(ENTRIES PROVIDED Opens)

(* ===== verification/CliTheory.v ===== *)
(** * What the command line promises

    Every command changes the database only by operations of the system and
    closes the pools it opened, whatever it ends with.  [settled] is what an
    action of a process does in every case, [opening] what one that opens a pool
    does. *)
From S2P Require Import Prelude Python Serialization History Commands Context Replay Database.
From S2P Require Import Logic Leasing AuditLog Definitions Transitions Workers Store Debugger.
From S2P Require Import Queries System.
From S2P Require Import Atomicity Config Security Metrics Migrations Http Api Runner Startup Cli.
From S2P Require Import Service Writes Tables Records.
From stdpp Require Import relations.

(** What other processes do are operations. *)
Definition by_operations `{PyStd} (su : Surroundings) : Prop :=
  ∀ n db, rtc step db (su_meanwhile su n db).

Section rules.
Context `{PyStd} {S : Type}.

Definition settled {A : Type} (m : IO S A) : Prop := ∀ su mc, by_operations su →
  mc_pools (m su mc).2 = mc_pools mc ∧ rtc step (mc_db mc) (mc_db (m su mc).2).

Definition opening {A : Type} (m : IO S A) : Prop := ∀ su mc, by_operations su →
  rtc step (mc_db mc) (mc_db (m su mc).2) ∧
  match m su mc with
  | (Ok _, mc') => tail (mc_pools mc') = mc_pools mc
  | (Err _, mc') => mc_pools mc' = mc_pools mc
  end.

Lemma settled_ret {A} (a : A) : settled (mret a).
Proof. done. Qed.
Lemma settled_io {A} (r : Py A) : settled (io r).
Proof. done. Qed.
Lemma settled_print v : settled (print_line v).
Proof. done. Qed.

Lemma settled_bind {A B} (m : IO S A) (k : A → IO S B) :
  settled m → (∀ a, settled (k a)) → settled (m ≫= k).
Proof.
  intros Hm Hk su mc Hsu. destruct (Hm su mc Hsu) as [Hp Hr]. unfold mbind, IO_bind.
  destruct (m su mc) as [[a|e] mc1]; simpl in *; [|done].
  destruct (Hk a su mc1 Hsu) as [Hp' Hr']. split; [congruence|by etrans].
Qed.

Lemma settled_bind_io {A B} (r : Py A) (k : A → IO S B) :
  (∀ a, r = Ok a → settled (k a)) → settled (io r ≫= k).
Proof. intros Hk su mc Hsu. destruct r as [a|e]; [by apply (Hk a)|done]. Qed.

(ENTRIES PROVIDED Closes)

> **WHAT TO DO**: Restate verbatim all lines from the start of the data through the line containing "destruct (m su", with both ends kept.

> **ANSWER**:
(* ===== verification/CliTheory.v ===== *)
(** * What the command line promises

    Every command changes the database only by operations of the system and
    closes the pools it opened, whatever it ends with.  [settled] is what an
    action of a process does in every case, [opening] what one that opens a pool
    does. *)
From S2P Require Import Prelude Python Serialization History Commands Context Replay Database.
From S2P Require Import Logic Leasing AuditLog Definitions Transitions Workers Store Debugger.
From S2P Require Import Queries System.
From S2P Require Import Atomicity Config Security Metrics Migrations Http Api Runner Startup Cli.
From S2P Require Import Service Writes Tables Records.
From stdpp Require Import relations.

(** What other processes do are operations. *)
Definition by_operations `{PyStd} (su : Surroundings) : Prop :=
  ∀ n db, rtc step db (su_meanwhile su n db).

Section rules.
Context `{PyStd} {S : Type}.

Definition settled {A : Type} (m : IO S A) : Prop := ∀ su mc, by_operations su →
  mc_pools (m su mc).2 = mc_pools mc ∧ rtc step (mc_db mc) (mc_db (m su mc).2).

Definition opening {A : Type} (m : IO S A) : Prop := ∀ su mc, by_operations su →
  rtc step (mc_db mc) (mc_db (m su mc).2) ∧
  match m su mc with
  | (Ok _, mc') => tail (mc_pools mc') = mc_pools mc
  | (Err _, mc') => mc_pools mc' = mc_pools mc
  end.

Lemma settled_ret {A} (a : A) : settled (mret a).
Proof. done. Qed.
Lemma settled_io {A} (r : Py A) : settled (io r).
Proof. done. Qed.
Lemma settled_print v : settled (print_line v).
Proof. done. Qed.

Lemma settled_bind {A B} (m : IO S A) (k : A → IO S B) :
  settled m → (∀ a, settled (k a)) → settled (m ≫= k).
Proof.
  intros Hm Hk su mc Hsu. destruct (Hm su mc Hsu) as [Hp Hr]. unfold mbind, IO_bind.
  destruct (m su mc) as [[a|e] mc1]; simpl in *; [|done].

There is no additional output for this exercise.